1). Once this happens, then there is no exact estimation on how serious and awful the consequences would be, since the extinction of plants, animals, habitats and ocean species like coral reefs would affect our sources of supply of food, water, climate, medicinal supplies and energy. Thus, it may be that the extinction of plants and animals may be the beginning of the future extinction of men.

In this paper it will be revealed how serious the current mass extinction is, and what the impact will be concerning the sustainability of our anthropogenic home planet. It shall be discussed why the issue is important to human beings—even now that science and technology is driving fast and remarkable changes in societies. In a world where human beings rule and affect the world, what exactly is at stake? And what can be done given the present condition of the environment?

In the end, we come out with the conclusion on the best strategy that would help make our world a better place to live in. The Extinction of Species Based on the report printed by the United Nations Environment Programme (UNEP), it was revealed that there are about 11,000 endangered species in the plant and animal category (Podger, 2002, par. 3). This number includes a total of 1,000 mammals, which is “nearly a quarter of the world’s total” (Podger, 2002, par. 3).

This will take place in a matter of just three decades, due primarily to the destruction of habitants, which have been made faster due to tremendous increases in illegal fishing and logging, the conversion of forests to farms, cities and villages, as well as the destruction made by pollution and greenhouse gases that lead to a global climactic change that gives threat to these species.

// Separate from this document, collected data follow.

Lemma apply_group_ok group db l imms seq :
  db_rep db l imms -> 0 <= seq -> seq + zlen (group_ops group) < 2 ^ 56 ->
  exists bases db', reserve_seqs seq group = (bases, seq + zlen (group_ops group)) /\
    apply_group db bases group = Some db' /\
    db_rep db' (mt_inserts (op_writes seq (group_ops group)) l) imms /\ mem_step db db'.
Proof.
  revert db l seq. induction group as [|e group IH]; intros db l seq Hr H0 H1; cbn [reserve_seqs].
  { exists [], db. change (zlen (group_ops [])) with 0. rewrite Z.add_0_r. split; [done|]. split; [done|]. split; [done|apply mem_step_refl]. }
  change (group_ops (e :: group)) with (ge_batch e ++ group_ops group) in *. rewrite zlen_app in *.
  pose proof (zlen_nonneg (group_ops group)). pose proof (zlen_nonneg (ge_batch e)). unfold batch_count.
  rewrite u64_small by lia. destruct (apply_batch_ok (ge_batch e) db l imms seq Hr) as (db1 & E1 & Hr1 & Hs1); [lia..|].
  destruct (IH db1 _ (seq + zlen (ge_batch e)) Hr1) as (bases & db2 & -> & E2 & Hr2 & Hs2); [lia..|].
  exists (seq :: bases), db2. split; [f_equal; lia|]. cbn [apply_group]. rewrite E1. cbn [mbind option_bind].
  split; [done|]. split; [|by eapply mem_step_trans]. rewrite op_writes_app. unfold mt_inserts in *. by rewrite foldl_app.
Qed.

Lemma WAL_new_clean fs path p rs : wal_clean fs path rs -> wal_clean (WAL_new fs p).1 path rs.
Proof.
  intros [Hr Hf]. unfold WAL_new. pose proof (fs_open_cases fs p false) as Hc. destruct (fs_open fs p false) as [fs' b].
  split; [|done]. unfold fs_read in *. destruct Hc as [[-> E]|[-> E]]; simpl; rewrite E; [done|].
  destruct (decide (p = path)) as [->|Hne]; [by rewrite lookup_insert_eq, Hr|by rewrite lookup_insert_ne].
Qed.

Lemma wal_sync_files fs w : fs_files (wal_sync fs w).1 = fs_files fs.
Proof.
  unfold wal_sync. destruct (wal_open w); [|done]. pose proof (fs_fdatasync_files fs (wal_fd w)) as E.
  destruct (fs_fdatasync fs (wal_fd w)) as [fs' [|]]; simpl in *; done.
Qed.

Also, another reason for the destruction of habitants is the transferring of alien species to a far-away, different habitat in which the species are unable to bear or sustain.

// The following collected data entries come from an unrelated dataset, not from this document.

(** C2: no acknowledged write is lost in a crash.  Open an empty database, write groups of
    batches that fit the memtable, and let the process crash in any system call (with any
    part of a write done) or not at all.  Reopening the directory succeeds, and the store is
    exactly the effect of the first [k] groups for some [k] past every acknowledged group:
    nothing acknowledged is lost, no group is applied in part, none out of order. *)
Theorem db_crash_recovery (options : Options) (coins coins' : list (list bool)) (groups : list (list GroupEntry))
  (faults : list fault) :
  Forall group_ok groups -> Forall (fun f => match f with FFail _ => False | _ => True end) faults ->
  zlen (groups_ops groups) < 2 ^ 56 -> ops_bytes (groups_ops groups) < memtable_size options <= 2 ^ 64 ->
  0 <= lru_cache_capacity options < 2 ^ 63 ->
  exists files0 db0 fs1 db1 acks k fs2 db2,
    db_open (fs_of ∅) options coins = Some (fs_of files0, db0, SOk) /\
    write_groups (fs_script files0 faults) db0 groups = Some (fs1, db1, acks) /\
    (forall i, acks !! i = Some true -> (i < k)%nat) /\
    db_open (fs_of (fs_files fs1)) options coins' = Some (fs2, db2, SOk) /\
    forall uk, exists db',
      let answer := ops_store (groups_ops (take k groups)) ∅ !! uk ≫= id in
      db_get fs2 db2 uk = Some (db', match answer with Some _ => SOk | None => SNotFound [] end, answer).
Proof.
  intros Hg Hf Hz Hb Hcap.
  destruct (db_open_ok ∅ options coins no_files [] [] (recoverable_empty _))
    as (f0 & db0 & m & es & E0 & Ho & _ & Hseq & Hr & Hv & Hm & Hlv & _ & lv' & _ & [_ _ _ _ _ (Hlw & _ & Hfile & Hwal)]).
  set (n := restored_next lv') in *. apply (f_equal lg_wal) in Hlw. set (path := dir_of options ++ bs "/wal-" ++ to_string n ++ bs ".log") in *.
  destruct (write_groups_ok groups (fs_script f0 faults) db0 [] path [] Hr) as (fs1 & db1 & acks & k & E1 & Hh & Ha & Hoth).
  { split; [done|]. split; [exact Hfile|constructor]. }
  { by right. }
  { done. }
  { by rewrite Hseq. }
  { rewrite Hseq. exact Hz. }
  { rewrite Ho. simpl. lia. }
  { rewrite Ho. lia. }
  assert (zlen (groups_ops (take k groups)) < 2 ^ 56) as Hz'.
  { rewrite <- (take_drop k groups) in Hz. unfold groups_ops in *. rewrite fmap_app, concat_app, zlen_app in Hz.
    pose proof (zlen_nonneg (concat (group_ops <$> drop k groups))). lia. }
  destruct (db_reopen_ok (fs_files fs1) options coins' no_files [(n, path)] [group_ops <$> take k groups] [])
    as (fs2 & db2 & E2 & Hget); [|done|..].
  - eapply (recoverable_log (dir_of options) f0); [done|done|done|done|by eexists|done|exact Hoth| | |exact Hz'].
    + destruct Hh as (tl & Hrd & Ht). exists tl. split; [exact Hrd|done].
    + simpl. rewrite <- list_fmap_compose. apply list_fmap_ext. intros i g _. apply group_data_ops.
  - rewrite roster_paths_none. constructor.
  - rewrite roster_paths_none. constructor.
  - exists f0, db0, fs1, db1, acks, k, fs2, db2. do 4 (split; [done|]). intros uk. destruct (Hget uk) as [db' Hd].
    exists db'. cbn [concat app] in Hd. rewrite app_nil_r in Hd. cbn [first_live] in Hd.
    fold (groups_ops (take k groups)) in Hd. by destruct (ops_store (groups_ops (take k groups)) ∅ !! uk ≫= id).
Qed.
End CodecCrash.

(** ** Witnesses *)

(** Three groups; the process dies in the middle of the third one's log record. *)
Definition crash_groups : list (list GroupEntry) :=
  [ [mkGE [mkOp bPut (bs "a") (bs "1"); mkOp bPut (bs "b") (bs "2")] true; mkGE [mkOp bDelete (bs "a") []] false];
    [mkGE [mkOp bPut (bs "c") (bs "3")] true]; [mkGE [mkOp bPut (bs "b") (bs "4")] true] ].
Definition crash_faults : list fault := [FOk; FOk; FOk; FOk; FOk; FOk; FOk; FCrash 3].

Lemma db_crash_recovery_witness :
  exists files0 db0 fs1 db1 k fs2 db2,
    db_open (fs_of ∅) roomy [] = Some (fs_of files0, db0, SOk) /\
    write_groups (fs_script files0 crash_faults) db0 crash_groups = Some (fs1, db1, [true; true; false]) /\ (2 <= k)%nat /\
    db_open (fs_of (fs_files fs1)) roomy [] = Some (fs2, db2, SOk) /\
    (exists db', @db_get marker_codecs fs2 db2 (bs "c") = Some (db', SOk, Some (bs "3"))) /\
    (exists db', @db_get marker_codecs fs2 db2 (bs "a") = Some (db', SNotFound [], None)).
Proof.
  destruct (@db_crash_recovery marker_codecs roomy [] [] crash_groups crash_faults)
    as (f0 & db0 & fs1 & db1 & acks & k & fs2 & db2 & E0 & E1 & Ha & E2 & Hg).
  { repeat constructor; vm_compute; congruence. }
  { repeat constructor. }
  { vm_compute; reflexivity. }
  { split; vm_compute; congruence. }
  { split; vm_compute; congruence. }
  assert (acks = [true; true; false]) as ->.
  { assert (('(fs, db, _) ← db_open (fs_of ∅) roomy [];
             '(_, _, acks) ← write_groups (fs_script (fs_files fs) crash_faults) db crash_groups; Some acks)
            = Some [true; true; false]) as Hv by (vm_compute; reflexivity).
    rewrite E0 in Hv. cbn [mbind option_bind fs_files fs_of fs_script] in Hv. fold (fs_script f0 crash_faults) in Hv.
    rewrite E1 in Hv. cbn [mbind option_bind] in Hv. by injection Hv as ->. }
  pose proof (Ha 1%nat eq_refl) as Hk.
  exists f0, db0, fs1, db1, k, fs2, db2. split; [exact E0|]. split; [exact E1|]. split; [lia|]. split; [exact E2|].
  assert (ops_store (groups_ops (take k crash_groups)) ∅ !! bs "c" ≫= id = Some (bs "3") /\
          ops_store (groups_ops (take k crash_groups)) ∅ !! bs "a" ≫= id = None) as [Hc Hna].
  { destruct k as [|[|[|k]]]; [lia|lia|..]; [split; vm_compute; reflexivity|].
    rewrite take_ge by (simpl; lia). split; vm_compute; reflexivity. }
  split; [destruct (Hg (bs "c")) as [db' H]; exists db'; rewrite Hc in H|destruct (Hg (bs "a")) as [db' H]; exists db'; rewrite Hna in H];
    exact H.
Defined.

(** A directory with a table in each of the levels 0 and 1, and one log with two batches and a
    torn third record. *)
Definition reopen_opss : list (list BatchOp) :=
  [ [mkOp bPut (bs "a") (bs "1")]; [mkOp bPut (bs "k1") (bs "newest"); mkOp bDelete (bs "a") []] ].
Definition reopen_base : gmap bytes bytes :=
  {[ bs "d/MANIFEST" := mf_log layers_edits; bs "d/wal-7.log" := wal_log (encode_batch <$> reopen_opss) ++ bs "torn" ]}.
Definition reopen_tables : list bytes :=
  [bs "d/level-0/2.sst"; bs "d/level-0/2.sst.bloom"; bs "d/level-1/1.sst"; bs "d/level-1/1.sst.bloom"].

Aside from plants and animals, the bird species is also at the threat of extinction, since more than 5,000 birds are enlisted by UNEP as being endangered (Podger, 2002, par. 4). Yet what is most threatening is that, despite the condition nowadays on how half of all species are about to get extinct, still, the factors that lead to their extinction are continuing and strengthening with an ‘ever-increasing intensity’ (Podger, 2002, par. 3).

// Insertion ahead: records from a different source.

Lemma merge_moved cm files v cache tabs (lvl : nat) :
  disk_inv files v cache tabs -> once (concat (concat tabs)) -> cm_db_path cm = dir -> cm_max_level cm = maxl ->
  v_next_file_number v + 1 < 2 ^ 64 -> Z.of_nat lvl < maxl -> v_getLevelFiles v (Z.of_nat lvl) <> [] ->
  exists files' v' cache' tabs',
    mergeLevelFiles cm (mkCS (fs_of files) v cache) (Z.of_nat lvl) (v_getLevelFiles v (Z.of_nat lvl)) = Some (mkCS (fs_of files') v' cache', SOk) /\
    moved_on 1 files v tabs files' v' cache' tabs'.
Proof.
  intros H Ho Hcd Hcm Hb Hl Hne. destruct (di_durable _ _ _ _ H) as (m & es & Hv & Hm). pose proof (di_next _ _ _ _ H) as Hn.
  pose proof (di_levels _ _ _ _ H) as Hlen. unfold nlevels in Hlen.
  destruct (lookup_lt_is_Some_2 tabs lvl ltac:(lia)) as [ts Hts]. pose proof (di_tables _ _ _ _ H _ _ Hts) as Htab.
  pose proof (concat_insert_nil _ _ _ Hts) as Hsplit.
  assert (once (concat ts)) as Hot by (eapply once_submseteq; [|exact Ho]; rewrite <- Hsplit; by apply submseteq_inserts_r).
  set (src := v_getLevelFiles v (Z.of_nat lvl)) in *. set (newp := sst_path dir (Z.of_nat lvl + 1) (v_next_file_number v)).
  pose proof (sst_path_length dir (Z.of_nat lvl + 1) (v_next_file_number v)) as Hpl. fold newp in Hpl.
  assert (forall p, p ∈ src -> exists n, p = sst_path dir (Z.of_nat lvl) n /\ 0 <= n < v_next_file_number v) as Hsrc.
  { intros p Hp. eapply level_member in Hp as (_ & n & -> & Hn'); [by exists n|done|lia]. }
  assert (level_path dir newp) as Hlp by apply sst_path_level_path.
  destruct (mergeLevelFiles_ok cm files (level_part dir files) v cache m es (Z.of_nat lvl) ts)
    as (f' & v' & c' & m' & es' & E & Hc' & Hv' & Hm' & Hmv & H0 & H1 & H2 & H3 & H4 & H5);
    rewrite ?Hcd, ?Hcm; fold src; fold newp; try done.
  - lia.
  - lia.
  - lia.
  - intros ->. by inversion Htab.
  - by apply once_ikeys.
  - apply Hot.
  - apply H.
  - intros p (n & -> & _)%Hsrc. apply level_part_lookup, sst_path_level_path.
  - rewrite Hm. split_and!.
    + by apply level_path_not_manifest.
    + by apply level_path_not_manifest, level_path_bloom.
    + intros (n & E & _)%Hsrc. symmetry in E. revert E. apply level_path_not_manifest, sst_path_level_path.
    + intros (n & E & Hn')%Hsrc. symmetry in E. revert E. by apply old_path_ne; lia.
    + intros (n & E & Hn')%Hsrc. symmetry in E. revert E. by apply old_path_ne; lia.
  - lia.
  - set (merged := keep_newest [] (sort_by (lt_keyed InternalKeyCompare fst) (concat ts))) in *.
    assert (merged ≡ₚ concat ts) as Hmp by by apply merged_once.
    assert (merged <> []) as Hmne.
    { intros E0. rewrite E0 in Hmp. apply Permutation_nil in Hmp. destruct ts as [|t ts']; [by inversion Htab|].
      pose proof (di_nonempty _ _ _ _ H) as Hnn. eapply Forall_lookup_1 in Hnn; [|exact Hts]. apply Forall_cons in Hnn as [Ht0 _]. cbn in Hmp. by destruct t. }
    rewrite decide_False in H1 by done. rewrite Hcd in Hmv, H1, H4, H5. fold newp in Hmv, H1, H4, H5. fold src in Hmv, H3, H4, Hc', E.
    destruct (disk_merge files v cache tabs f' v' c' lvl merged m' es' H ltac:(lia) ltac:(lia) Hv') as (Hd & Hnx & f & Hf & Hfn); fold src; fold newp; try done.
    + by rewrite Hm'.
    + by apply Hmv.
    + by apply H5.
    + intros q Hq Q1 Q2 Q3. apply H4; [done| |done|done]. rewrite Hm. by apply level_path_not_manifest.
    + eexists f', v', c', _. split; [exact E|]. split; [exact Hd| |lia| |].
      * rewrite concat_alter_snoc by (rewrite length_insert; lia). by rewrite Hmp, Hsplit.
      * right. exists (S lvl), f. split; [done|lia].
      * intros q Q1 Q2. apply H4; [|by rewrite Hm| |].
        -- intros (n & -> & _)%Hsrc. apply Q1, sst_path_level_path.
        -- by intros ->.
        -- intros ->. by apply Q1, level_path_bloom.
Qed.

Lemma compactL0_moved cm files v cache tabs :
  disk_inv files v cache tabs -> once (concat (concat tabs)) -> cm_db_path cm = dir -> cm_max_level cm = maxl -> v_next_file_number v + 1 < 2 ^ 64 ->
  exists files' v' cache' tabs', compactL0 cm (mkCS (fs_of files) v cache) = Some (mkCS (fs_of files') v' cache', SOk) /\
    moved_on 1 files v tabs files' v' cache' tabs'.
Proof.
  intros H Ho Hcd Hcm Hb. unfold compactL0. cbn [cs_version]. case_bool_decide as He.
  { exists files, v, cache, tabs. split; [done|by apply moved_on_refl]. }
  destruct (decide (maxl = 0)) as [H0|Hnz]; [|by apply (merge_moved cm files v cache tabs 0); try done; lia].
  exists files, v, cache, tabs. split; [|by apply moved_on_refl]. unfold mergeLevelFiles. rewrite bool_decide_eq_false_2 by done. by rewrite Hcm, H0.
Qed.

Perhaps the most basic and hard-to-prevent factor that leads to this extinction may be under illegal human settlements in areas that have been prevented by governments, such as the wilderness, the rainforests, and the wetlands. Worldwide denial or ignorance could also be an important factor that led to this. As stated by Joby Warrick (1998) of Washington Post, this mass extinction of species has been declared as the ‘gravest environmental worries’ of time (par. 2).

The Impact of Mass Extinction The extinction of 11,000 endangered animal and plant species reveals serious consequence that could depreciate as much as a quarter of the world’s human population. With as much as 6. 1 billion living and relying on nothing more than these creatures for the sake of survival and nourishment, the extinction will draw problems that would especially trigger the third world countries.

Nowadays, even the present sources of food and living are scant by as much as 20%, as stated by Jeffrey Kluger and Andrea Dorfman (2002) of the Time Magazine. The traditional way of managing natural resources can be defined as ‘putting people first, and the environment second’ (Kluger&Dorfman, 2002, par. 4). However, as administrator Mark Malloch Brown of the United Nations Development Program (UNDP) initiated, “[W]hen you exhaust resources, you destroy people” (Kluger&Dorfman, 2002, par. 4).